= West Caroline Basin =

Oceanic basin in the southwestern Pacific Ocean

The West Caroline Basin is an oceanic basin in the south-west Pacific Ocean north of New Guinea.

==Bathymetry and oceanography==
The West Caroline Basin is bordered by the islands and banks of Melanesia to the north and west, including the Caroline and Palau islands, and to the east the Eauripik Rise separates it from the East Caroline Basin. Its depth lies between 4000–5000 m.
The Eauripik Rise reaches a depth of 2000–3000 m and allows Pacific deep (2000 m and deeper) and intermediate (1000-2000 m) waters to enter the basin.

The West Caroline Basin is separated from the West Mariana Basin by the Caroline Seamounts. These two basins are connected by the Mariana and Yap trenches separated by a sill c. 5000 m deep. Water above this depth can reach the West Caroline Basin without perturbations and temperature and salinity profiles for the two basins are similar.
This trench, the only conduit for bottom waters in the West Caroline Basin, ventilates the basin.
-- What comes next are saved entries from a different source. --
(** A process of one page, which runs. *)
Definition example_running : kstate := upd_k_procs (alter (upd_p_sz (fun _ => 4096)) 3%nat) example_piping.

#[local] Existing Instance example_platform.
#[local] Existing Instance free_page_allocator.

Lemma example_user_as : user_as Free example_running {[0x80900000]} 0x80a00000 4096 example_dir example_user.
Proof.
  split; [exact (as_ok_procs Free _ _ _ _ _ _ example_piping_as)|change TRAPFRAME with 274877898752; lia|].
  intros va Hal. change (PGROUNDUP 4096) with 4096. change PGSIZE with 4096 in Hal. split.
  - intros [x [-> _]%example_user_lookup]. lia.
  - intros Hva. assert (va = 0) as -> by zdm. by eexists.
Qed.

Lemma growproc_correct_witness :
  wp (growproc (-4096)) (fun r s' => r = 0 /\ p_sz <$> k_procs s' !! 3%nat = Some 0) example_running.
Proof.
  eapply wp_mono.
  - eapply (growproc_correct Free example_running {[0x80900000]} 3%nat _ example_dir example_user (-4096));
      [by split|done|reflexivity|exact example_user_as|lia|].
    change TRAPFRAME with 274877898752. by vm_compute.
  - cbn beta. intros r s' (s1 & F' & D' & U' & sz' & -> & Hst & _ & _ & [[-> ->]|(_ & ? & _)]); [|lia].
    split; [done|]. ksimpl. rewrite list_lookup_alter_eq, (frame_procs _ _ _ (st_frame _ _ _ _ _ _ _ _ _ _ Hst)). done.
Defined.

(** The table of a process without user memory: the trapframe is the page at 0x80a05000. *)
Definition example_tf : Z := 0x80a05000.

Definition example_proc_mem : gmap Z Z :=
  st64 (st64 (st64 (st64 ∅ (0x80a00000 + 8 * 255) (Z.lor (PA2PTE 0x80a01000) PTE_V))
    (0x80a01000 + 8 * 511) (Z.lor (PA2PTE 0x80a02000) PTE_V))
    (0x80a02000 + 8 * 510) (leaf example_tf (Z.lor PTE_R PTE_W)))
    (0x80a02000 + 8 * 511) (leaf trampoline (Z.lor PTE_R PTE_X)).

Definition example_proc_dir : gmap (list Z) Z :=
  <[[255; 511] := 0x80a02000]> (<[[255] := 0x80a01000]> {[[] := 0x80a00000]}).

Lemma example_proc_dir_lookup q p :
  example_proc_dir !! q = Some p ->
  q = [] /\ p = 0x80a00000 \/ q = [255] /\ p = 0x80a01000 \/ q = [255; 511] /\ p = 0x80a02000.
Proof.
  unfold example_proc_dir. rewrite !lookup_insert. repeat case_decide; try naive_solver.
  intros [<- <-]%lookup_singleton_Some. by left.
Qed.

(** The entries of the three pages, one by one. *)
Lemma example_proc_entries :
  Forall (fun i => (i <> 255 -> ld64 example_proc_mem (0x80a00000 + 8 * i) = 0) /\
                   (i <> 511 -> ld64 example_proc_mem (0x80a01000 + 8 * i) = 0) /\
                   (i < 510 -> ld64 example_proc_mem (0x80a02000 + 8 * i) = 0)) (seqZ 0 512).
Proof. apply (bool_decide_unpack _). by vm_compute. Qed.

Lemma example_proc_zero i : 0 <= i < 512 ->
  (i <> 255 -> ld64 example_proc_mem (0x80a00000 + 8 * i) = 0) /\
  (i <> 511 -> ld64 example_proc_mem (0x80a01000 + 8 * i) = 0) /\
  (i < 510 -> ld64 example_proc_mem (0x80a02000 + 8 * i) = 0).
Proof. intros Hi. apply (proj1 (Forall_forall _ _) example_proc_entries). apply elem_of_seqZ. lia. Qed.

Lemma example_proc_dir_ok : dir_ok example_proc_mem 0x80a00000 example_proc_dir.
Proof.
  split.
  - done.
  - intros q p [[_ ->]|[[_ ->]|[_ ->]]]%example_proc_dir_lookup; by vm_compute.
  - intros q q' p Hq Hq'. apply example_proc_dir_lookup in Hq, Hq'. naive_solver lia.
  - intros q i p [[E _]|[[E _]|[E _]]]%example_proc_dir_lookup.
    + by destruct q.
    + destruct q as [|? [|]]; simplify_eq/=. split; [by eexists|lia].
    + destruct q as [|? [|? [|]]]; simplify_eq/=. split; [by eexists|lia].
  - intros q p i Hq Hlen Hi. destruct (example_proc_zero i Hi) as (Z1 & Z2 & _).
    apply example_proc_dir_lookup in Hq as [[-> ->]|[[-> ->]|[-> ->]]]; [| |cbn in Hlen; lia]; cbn [app].
    + destruct (decide (i = 255)) as [->|Hne]; [by vm_compute|]. unfold example_proc_dir.
      rewrite !lookup_insert_ne, lookup_singleton_ne by congruence. by rewrite Z1.
    + destruct (decide (i = 511)) as [->|Hne]; [by vm_compute|]. unfold example_proc_dir.
      rewrite !lookup_insert_ne, lookup_singleton_ne by congruence. by rewrite Z2.
Qed.

Lemma example_proc_high va :
  TRAPFRAME <= va < 2 ^ 39 -> pt_lookup example_proc_mem 0x80a00000 va = high_map example_tf va.
Proof.
  intros Hva. rewrite (dir_lookup _ _ _ _ example_layout_ok example_proc_dir_ok). pose proof tramp_values as (ET & EM & EV).
  unfold high_map. rewrite ET, EM in *. rewrite PGROUNDDOWN_eq. unfold va_path. rewrite !PX_eq by lia.
  change (2 ^ (12 + 9 * 2)) with 1073741824. change (2 ^ (12 + 9 * 1)) with 2097152. change (2 ^ (12 + 9 * 0)) with 4096.
  destruct (decide (va < 274877906944)) as [Hlt|Hge].
  - replace ((va / 1073741824) mod 512) with 255 by zdm. replace ((va / 2097152) mod 512) with 511 by zdm.
    change (example_proc_dir !! [255; 511]) with (Some 0x80a02000). cbv iota.
    destruct (decide (va < 274877902848)).
    + rewrite decide_True by zdm. replace ((va / 4096) mod 512) with 510 by zdm. by vm_compute.
    + rewrite decide_False, decide_True by zdm. replace ((va / 4096) mod 512) with 511 by zdm. by vm_compute.
  - rewrite !decide_False by zdm. unfold example_proc_dir. assert ((va / 1073741824) mod 512 <> 255) by zdm.
    rewrite !lookup_insert_ne, lookup_singleton_ne by congruence. done.
Qed.

Lemma example_proc_low va : 0 <= va < TRAPFRAME -> pt_lookup example_proc_mem 0x80a00000 va = None.
Proof.
  intros Hva. rewrite (dir_lookup _ _ _ _ example_layout_ok example_proc_dir_ok). pose proof tramp_values as (ET & _ & _). rewrite ET in *.
  destruct (example_proc_dir !! va_path va) as [p|] eqn:E; [|done].
  apply example_proc_dir_lookup in E as [[E _]|[[E _]|[E ->]]]; try done. injection E as E2 E1.
  pose proof (PX_range 0 va ltac:(lia)) as Hr. destruct (example_proc_zero _ Hr) as (_ & _ & Z3). rewrite Z3; [done|].
  rewrite PX_eq in * by lia. change (2 ^ (12 + 9 * 2)) with 1073741824 in E2. change (2 ^ (12 + 9 * 1)) with 2097152 in E1.
  change (2 ^ (12 + 9 * 0)) with 4096. zdm.
Qed.

Definition example_proc_state : kstate := upd_k_mem (fun _ => example_proc_mem) example_one_page.

Lemma example_proc_as : proc_as Free example_proc_state {[0x80900000]} 0x80a00000 example_tf 0 example_proc_dir ∅.
Proof.
  split; [|exact example_proc_high]. split; [|change TRAPFRAME with 274877898752; lia|exact empty_dom].
  split; [| |done..].
  - split; [|exact example_proc_dir_ok|].
    + apply example_free_mem; [by repeat apply mem_ok_st64|]. intros x Hx. unfold example_proc_mem. rewrite !rd_st64_out by lia. done.
    + by apply (bool_decide_unpack _); vm_compute.
  - intros va _ Hva. rewrite lookup_empty. by apply example_proc_low.
Qed.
The North Equatorial Current flows westward across the West Caroline Basin between 25°N and 5°N around 170-180°E in February but lies below 10°N in August. As it reaches the Philippine continental shelf it splits into two currents, the southern branch of which joins the east-bound Equatorial Counter Current.

==Tectonic evolution==
The West and East Caroline basins have similar but distinct histories. Sea-floor spreading started c. 36 Ma along mostly East–North-East-directed axes, except in the eastern West Caroline Basin where anomalies are oriented more East-West. Spreading continued at a relatively constant spreading half-rate of 6.5–6.0 cm/yr until c. 31 Ma when spreading either ceased or slowed considerably in the western parts of both basins but continued in the eastern parts. This regime ended c. 27 Ma in the eastern West Caroline Basin and c. 28 Ma in the eastern East Caroline Basin. In the West Caroline Basin a period of intermediate spreading rates which continued until 14.5 Ma is still visible as a sharp north-south decline in sediment thickness in the southern parts of the basin. The final stage of sea-floor spreading spanned at least the period 12.5–14.5 Ma.